Like many other Americans, you collect and sort items that can be recycled. That's good, because you can help your community reduce the amount of garbage going to the landfill. But putting items out for collection or dropping them off at the local center is only the first of three steps in the recycling process. It may surprise you to learn that what you BUY is just as important as saving the things your recycling collection center takes.

To Market, To Market...

Today approximately 21% of our trash is recovered annually for recycling. Where do these millions of pounds of recyclables go after collection? Manufacturers use them to make new products---recycling's second step. The third and final step returns the new products to the marketplace. This step is one that YOU need to support if recycling is to remain part of the solution to the country's garbage issue.

Why Should I Buy Recycled?

You "close the loop" when you buy items or packaging made from recycled materials. They have now come full-circle: from bag or bin to a manufacturer, to the store shelf, and back to your home. And after using the item, you can start the loop again by saving it for the local recycling program. When you buy recycled, markets are created and a use is assured for recyclables being collected in your community and in thousands of others.
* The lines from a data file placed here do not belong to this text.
Lemma link_local_sets_password_witness :
  exists iid db', link_identity ex_auth ex_settings ex_e 1 "local" "carol" "Any#Pass2" ex_db3 = Ok (iid, db') /\
    Table.get 1 (users db') =
      Some (User.store_password_hash (Some (hash_password (salt ex_e) "Any#Pass2")) ex_carol) /\
    verify_password "Any#Pass2" (hash_password (salt ex_e) "Any#Pass2") = true.
Proof.
  assert (Hwf : Table.wf (users ex_db3)) by (apply Table.wf_insert, Table.wf_empty).
  assert (Hf : Table.first (fun j i => of_user 1 j i && bool_decide (UserIdentity.provider i = "local"%string))
                 (identities ex_db3) = None) by (vm_compute; reflexivity).
  assert (Hi : Table.first (by_identifier "local" "carol") (identities ex_db3) = None)
    by (vm_compute; reflexivity).
  exact (link_local_sets_password ex_auth ex_settings ex_e 1 "carol" "Any#Pass2" ex_db3 ex_carol
           Hwf eq_refl ltac:(discriminate) Hf Hi).
Defined.
(* ===== verification/Cookies.v ===== *)
(** * Cookies: the authentication cookies of [src/backend/auth/routes.py]

    [login], [refresh_tokens] and [dispatcharr_login] hand their token pair
    to the browser through [_set_auth_cookies]; [logout] calls
    [_clear_auth_cookies].  A [Set-Cookie] header is a [cookie] record,
    with the attributes [Response.set_cookie] and [Response.delete_cookie]
    write ([delete_cookie] is a [set_cookie] with an empty value and
    [max_age=0]).

    What the browser does with them is the cookie store of RFC 6265, kept
    to the parts these cookies use: a cookie is stored under its name and
    path (section 5.3, step 11), a [Max-Age] of zero or less removes it
    (section 5.2.2), a request carries the unexpired cookies whose path
    matches its own (section 5.1.4).  The store is a [jar], an
    insertion-ordered association list. *)

From S2P Require Import Prelude Table Models Crypto Settings Password Tokens Sessions Identities Login.

Local Open Scope string_scope.

Module Cookies.

(** One [Set-Cookie] header. *)
Record cookie := mkCookie {
  name : string;
  value : string;
  max_age : Z;
  path : string;
  httponly : bool;
  secure : bool;
  samesite : string
}.

(** [_set_auth_cookies(response, access_token, refresh_token, secure)];
    the lifetimes come from [get_auth_settings()]. *)
Definition set_auth_cookies (s : AuthSettings) (access refresh : string) (secure : bool) : list cookie :=
  [mkCookie "access_token" access (access_token_expire_minutes (jwt s) * 60) "/" true secure "lax";
   mkCookie "refresh_token" refresh (refresh_token_expire_days (jwt s) * 24 * 60 * 60) "/api/auth" true secure "lax"].

(** [Response.delete_cookie(key, path)]. *)
Definition delete_cookie (key p : string) : cookie := mkCookie key "" 0 p false false "lax".

(** [_clear_auth_cookies]. *)
Definition clear_auth_cookies : list cookie :=
  [delete_cookie "access_token" "/"; delete_cookie "refresh_token" "/api/auth"].

(** ** The handlers' responses *)

(** [login]: the tokens go to cookies set without [secure], the default. *)
Definition login_response (s : AuthSettings) (e : env) (uname pw : string) (db : DB)
    : result (DB * list cookie) auth_error :=
  r <-? login s e uname pw db ;;
  let '(db', (acc, rt)) := r in Ok (db', set_auth_cookies s acc rt false).

Definition refresh_response (s : AuthSettings) (e : env) (c : option string) (db : DB)
    : result (DB * list cookie) auth_error :=
  r <-? refresh_tokens s e c db ;;
  let '(db', (acc, rt)) := r in Ok (db', set_auth_cookies s acc rt false).

Definition dispatcharr_login_response (authenticate : string -> string -> dispatcharr_outcome)
    (s : AuthSettings) (e : env) (uname pw : string) (db : DB) : result (DB * list cookie) auth_error :=
  r <-? dispatcharr_login authenticate s e uname pw db ;;
  let '(db', (acc, rt)) := r in Ok (db', set_auth_cookies s acc rt false).

Definition logout_response (c : option string) (db : DB) : DB * list cookie :=
  ((logout c db).1, clear_auth_cookies).

(** ** The browser's cookie store (RFC 6265) *)

(** Stored cookies: (name, path) to (value, expiry time). *)
Definition jar := list ((string * string) * (string * Z)).
(** [daily_history] is the [to_dict] of exactly the rows dated from
    seven days before today on: eight calendar days up to today, where
    the docstring announces the last seven. *)
Theorem daily_history_window today db d :
  In d (daily_history (get_bandwidth_summary today db)) <->
  exists i r, In (i, r) (Table.rows db) /\ today - 7 <= date r /\ d = to_dict r.
Proof.
  unfold get_bandwidth_summary. cbn [daily_history]. rewrite in_map_iff. split.
  - intros [r [<- Hr]]. apply week_rows_In in Hr as [[i Hi] Hd]. eauto.
  - intros (i & r & Hi & Hd & ->). exists r. split; [reflexivity|]. apply week_rows_In. eauto.
Qed.

(** C34: when the day's total would leave SQLite's 64-bit range,
    the commit fails and is rolled back: the table is unchanged, peaks
    included, while the tracker has already moved its counters on, so the
    poll's bytes are never counted. *)
Theorem poll_overflow_lost today t db chs i r :
  chs <> [] -> List.NoDup (map channel_id chs) ->
  Table.first (fun _ r => date r =? today) db = Some (i, r) ->
  2 ^ 63 - 1 < bytes_transferred r + fold_right (fun ch acc => gain (last_bytes t) ch + acc) 0 chs ->
  collect_stats today (Some chs) t db = (mkTracker (running t) (has_task t) (readings chs), db).
Proof.
  intros Hne Hnd Hf Hover. destruct chs as [|ch chs']; [congruence|]. unfold collect_stats.
  pose proof (scan_spec (last_bytes t) (ch :: chs') 0 0 []) as [Hd _].
  pose proof (scan_cur (last_bytes t) (ch :: chs') 0 0 [] Hnd (fun _ _ => not_elem_of_nil _)) as Hcur.
  destruct (scan _ _ _ _ _) as [[delta clients] cur]. simpl in Hd, Hcur. subst.
  rewrite (proj2 (Z.ltb_lt 0 (Z.of_nat (length (ch :: chs'))))) by (cbn [length]; lia).
  rewrite orb_true_r. unfold update_daily_record. rewrite Hf.
  destruct (row_fits _) eqn:E; [|reflexivity]. apply row_fits_spec in E. simpl in E.
  exfalso. cbn [fold_right] in Hover. lia.
Qed.

(** a poll that reports channels records the day even when no
    byte was transferred: on a day without a row it creates one with zero
    bytes, although the code's comment says it only records when there is
    actual data transfer. *)
Theorem poll_without_transfer_records today t db chs :
  chs <> [] -> poll_fits chs = true ->
  fold_right (fun ch acc => gain (last_bytes t) ch + acc) 0 chs = 0 ->
  Table.first (fun _ r => date r =? today) db = None ->
  Table.first (fun _ r => date r =? today) (collect_stats today (Some chs) t db).2 =
    Some (Table.next_id db, mkDaily today 0 (Z.of_nat (length chs)) (Z.max 0 (clients_of chs))).
Proof.
  intros Hne Hfit H0 Hf. destruct chs as [|ch chs']; [congruence|]. unfold collect_stats.
  pose proof (scan_spec (last_bytes t) (ch :: chs') 0 0 []) as [Hd Hc]. rewrite H0 in Hd.
  destruct (scan _ _ _ _ _) as [[delta clients] cur]. cbn [fst snd] in Hd, Hc. subst.
  unfold poll_fits in Hfit. apply andb_true_iff in Hfit as [Hl Hcl]. apply fits_int64_spec in Hl, Hcl.
  rewrite (proj2 (Z.ltb_lt 0 (Z.of_nat (length (ch :: chs'))))) by (cbn [length]; lia).
  rewrite orb_true_r. unfold update_daily_record. rewrite Hf.
  rewrite (proj2 (row_fits_spec _)) by (cbn [bump date bytes_transferred peak_channels peak_clients]; lia).
  cbn [snd]. rewrite Table.first_insert_new; [|exact Hf|simpl; apply Z.eqb_refl].
  unfold bump. cbn [date bytes_transferred peak_channels peak_clients]. do 3 f_equal; lia.
Qed.

(** channels reported without a [channel_id] all get the id
    [""]; their counters are compared with the last one's, so two idle
    channels whose counters never move make each poll add the difference
    of their counters to the day. *)
Example missing_ids_phantom_bytes :
  let p := [mkChannel "" (Some 500) (Some 1); mkChannel "" (Some 100) (Some 1)] in
  let d := ymd2ord 2026 11 9 in
  today_bytes (get_bandwidth_summary d
    (run [EStart; EPoll d (Some p); EPoll d (Some p); EPoll d (Some p)] (init, Table.empty)).2) = 800.
Proof. vm_compute. reflexivity. Qed.

Lemma sum_bytes_perm rs rs' : Permutation rs rs' -> sum_bytes rs = sum_bytes rs'.
Proof. induction 1; unfold sum_bytes in *; simpl; lia. Qed.

Lemma sum_bytes_select p (l : list (nat * daily)) :
  sum_bytes (map snd (List.filter (fun r => p r.2) l)) = sum_if p (map snd l).
Proof. induction l as [|[i r] l IH]; simpl; [reflexivity|]. destruct (p r); simpl; unfold sum_bytes in *; lia. Qed.

Lemma history_bytes_to_dict rs : history_bytes (map to_dict rs) = sum_bytes rs.
Proof. induction rs as [|r rs IH]; [reflexivity|]. unfold history_bytes, sum_bytes in *. cbn. rewrite IH. reflexivity. Qed.

(** C30: [get_bandwidth_summary] computes the week twice, as the
    [this_week] total of its loop and as the [daily_history] of its
    second query; the two agree: [this_week] is the sum of the history's
    bytes, on any table. *)
Theorem week_bytes_history today db :
  week_bytes (get_bandwidth_summary today db) = history_bytes (daily_history (get_bandwidth_summary today db)).
Proof.
  unfold get_bandwidth_summary. rewrite fold_tally. cbn [week_bytes daily_history].
  rewrite history_bytes_to_dict.
  rewrite (sum_bytes_perm _ _ (merge_sort_Permutation date_le _)).
  unfold Table.select. cbv beta. rewrite (sum_bytes_select (fun r => today - 7 <=? date r)). lia.
Qed.

(** C37: the [daily_history] the API returns lists each date once, in
    increasing order of its [date] text: on a table keeping the
    invariant of [run] (one row per date) with its dates in 2000 to
    2099, the strings of consecutive entries increase under Python's
    string comparison.  This rests on the [order_by(date.asc())] of the
    second query, the [unique=True] of the column and [isoformat()]. *)
Theorem daily_history_dates_increasing today db :
  inv db -> (forall i r, In (i, r) (Table.rows db) -> ord_2000 <= date r < ord_2100) ->
  Sorted (fun d1 d2 => str_ltb (default "" (dict_date d1)) (default "" (dict_date d2)) = true)
    (daily_history (get_bandwidth_summary today db)).
Proof.
  intros [[Hnd _] [Hu _]] Hr. unfold get_bandwidth_summary. cbn [daily_history].
  apply (Sorted_map_Forall (fun r => ord_2000 <= date r < ord_2100) (fun a b => date a < date b)).
  - apply List.Forall_forall. intros r Hin. apply week_rows_In in Hin as [[i Hi] _]. eauto.
  - apply Sorted_le_NoDup_lt; [apply Sorted_merge_sort; apply _|].
    rewrite (merge_sort_Permutation date_le _). unfold Table.select.
    apply NoDup_dates; [apply NoDup_map_filter, Hnd|].
    intros i j a b Ha Hb. apply filter_In in Ha as [Ha _], Hb as [Hb _]. exact (Hu i j a b Ha Hb).
  - intros a b Ha Hb Hab. cbn [to_dict dict_date default]. unfold id. apply iso_date_lt; lia.
Qed.

(** C29: [_poll_loop] ends with [stop]: once [stop] has run, the
    polls that follow, however many, change neither the tracker nor the
    table, because [while self._running] fails. *)
Theorem stop_ends_polling t db es :
  Forall (fun e => is_poll e = true) es -> run es (step EStop (t, db)) = (stop t, db).
Proof.
  intros Hes. cbn [step]. induction Hes as [|e es He _ IH]; [reflexivity|].
  destruct e; try discriminate. exact IH.
Qed.

(** ** Witnesses *)

Definition ex_day : Z := ymd2ord 2026 11 9.
Definition ex_p0 : list channel := [mkChannel "7" (Some 1000) (Some 2); mkChannel "9" (Some 5000) (Some 1)].
Definition ex_p1 : list channel := [mkChannel "7" (Some 1500) (Some 3); mkChannel "9" (Some 5000) (Some 1)].
Definition ex_p2 : list channel := [mkChannel "7" (Some 2500) (Some 3); mkChannel "9" (Some 7000) (Some 0)].
Definition ex_tracker : tracker := start init.
Definition ex_full : Table.t daily := Table.mk [(1%nat, mkDaily ex_day (2 ^ 63 - 10) 2 3)] 2.
Lemma send_alert_eventually_sent_witness :
  eventually ex_send ex_ms (fun res => dict_get 1%nat res = Some true) ex_db ex_calls.
Proof.
  apply (send_alert_eventually_sent ex_send ex_ms ex_db 1 ex_method ex_row ex_calls ex_db_wf).
  - apply NoDup_ListNoDup, (bool_decide_unpack _). vm_compute. reflexivity.
  - left. reflexivity.
  - reflexivity.
  - reflexivity.
  - repeat constructor.
  - right. left. reflexivity.
Defined.

Definition ex_discord : method_class := mkClass "discord" "Discord Webhook" ["webhook_url"] [].

Lemma register_method_typed_witness :
  registry_ok (ex_reg ++ [("discord", ex_discord)])%list /\
  dict_get "discord" (ex_reg ++ [("discord", ex_discord)])%list = Some ex_discord /\
  (create_method (ex_reg ++ [("discord", ex_discord)])%list "discord" 2 "chat" (PDict []) =
     Some (mkMethod ex_discord 2 "chat" (PDict [])) ->
   method_type (cls (mkMethod ex_discord 2 "chat" (PDict []))) = "discord" /\
   method_id (mkMethod ex_discord 2 "chat" (PDict [])) = 2%nat).
Proof.
  apply (register_method_typed ex_reg ex_discord _ "discord" 2 "chat" (PDict [])); [|reflexivity].
  split; [repeat constructor; simpl; discriminate|].
  apply NoDup_ListNoDup, (bool_decide_unpack _). vm_compute. reflexivity.
Defined.

End Alerts.
Lemma np_argmax_spec (l : list Q) :
  l <> [] ->
  (np_argmax l < length l)%nat /\
  np_max l = nth (np_argmax l) l 0 /\
  (forall t, (t < length l)%nat -> nth t l 0 <= np_max l) /\
  (forall t, (t < np_argmax l)%nat -> nth t l 0 < np_max l).
Proof.
  destruct l as [|v l]; [congruence|]. intros _.
  unfold np_argmax, np_max.
  apply (argmax_from_spec l [v] 0%nat v).
  - cbn. lia.
  - reflexivity.
  - intros t Ht. cbn in Ht. assert (t = 0%nat) as -> by lia. cbn. lra.
  - intros t Ht. lia.
Qed.

Lemma reshaped_length (hm : heatmaps_t) (i j : nat) :
  length (reshaped hm i j) = (hm_h hm * hm_w hm)%nat.
Proof. unfold reshaped. rewrite length_map, length_seq. reflexivity. Qed.

Lemma reshaped_nth (hm : heatmaps_t) (i j t : nat) :
  (t < hm_h hm * hm_w hm)%nat ->
  nth t (reshaped hm i j) 0 = hm_at hm i j (t / hm_w hm) (t mod hm_w hm).
Proof.
  intros Ht. unfold reshaped.
  set (f := (fun t => hm_at hm i j (t / hm_w hm) (t mod hm_w hm))%nat).
  rewrite (nth_indep _ 0 (f 0%nat))
    by (rewrite length_map, length_seq; exact Ht).
  rewrite map_nth. rewrite seq_nth by exact Ht. reflexivity.
Qed.

Lemma grid_index (w y x : nat) :
  (x < w)%nat -> ((y * w + x) / w = y /\ (y * w + x) mod w = x)%nat.
Proof.
  intros Hx. split.
  - symmetry. apply (Nat.div_unique _ _ _ x); lia.
  - symmetry. apply (Nat.mod_unique _ _ y); lia.
Qed.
Manufacturers will respond by continuing to use recyclables in their products.

Without informed consumers and a ready market for products made of recycled materials, local recycling programs will become more costly and fewer recyclables may be collected and processed. More reusable material will end up in landfills, and communities will need to deal with an increased amount of garbage.

How Do I Find Them?

Products and packaging made form recycled material are everywhere - in stores that sell groceries, office supplies, auto parts, and everything in between. Recyclables are transformed into an amazing variety of new products. Plastic mild jugs return to yards and parks as plastic lumber and picnic tables. Steel food cans return to the hardware store as nails and screws. Newspapers become egg cartons. There's no limit to the things that can be made from recyclables.

Many products are identified recycled or partially recycled on the label or on the product itself. Others may contain recycled material but may not be identified. For instance, there's a good chance that the glass containers, aluminum and steel cans, paperboard boxes and plastic detergent bottles you buy are made of some recycled material.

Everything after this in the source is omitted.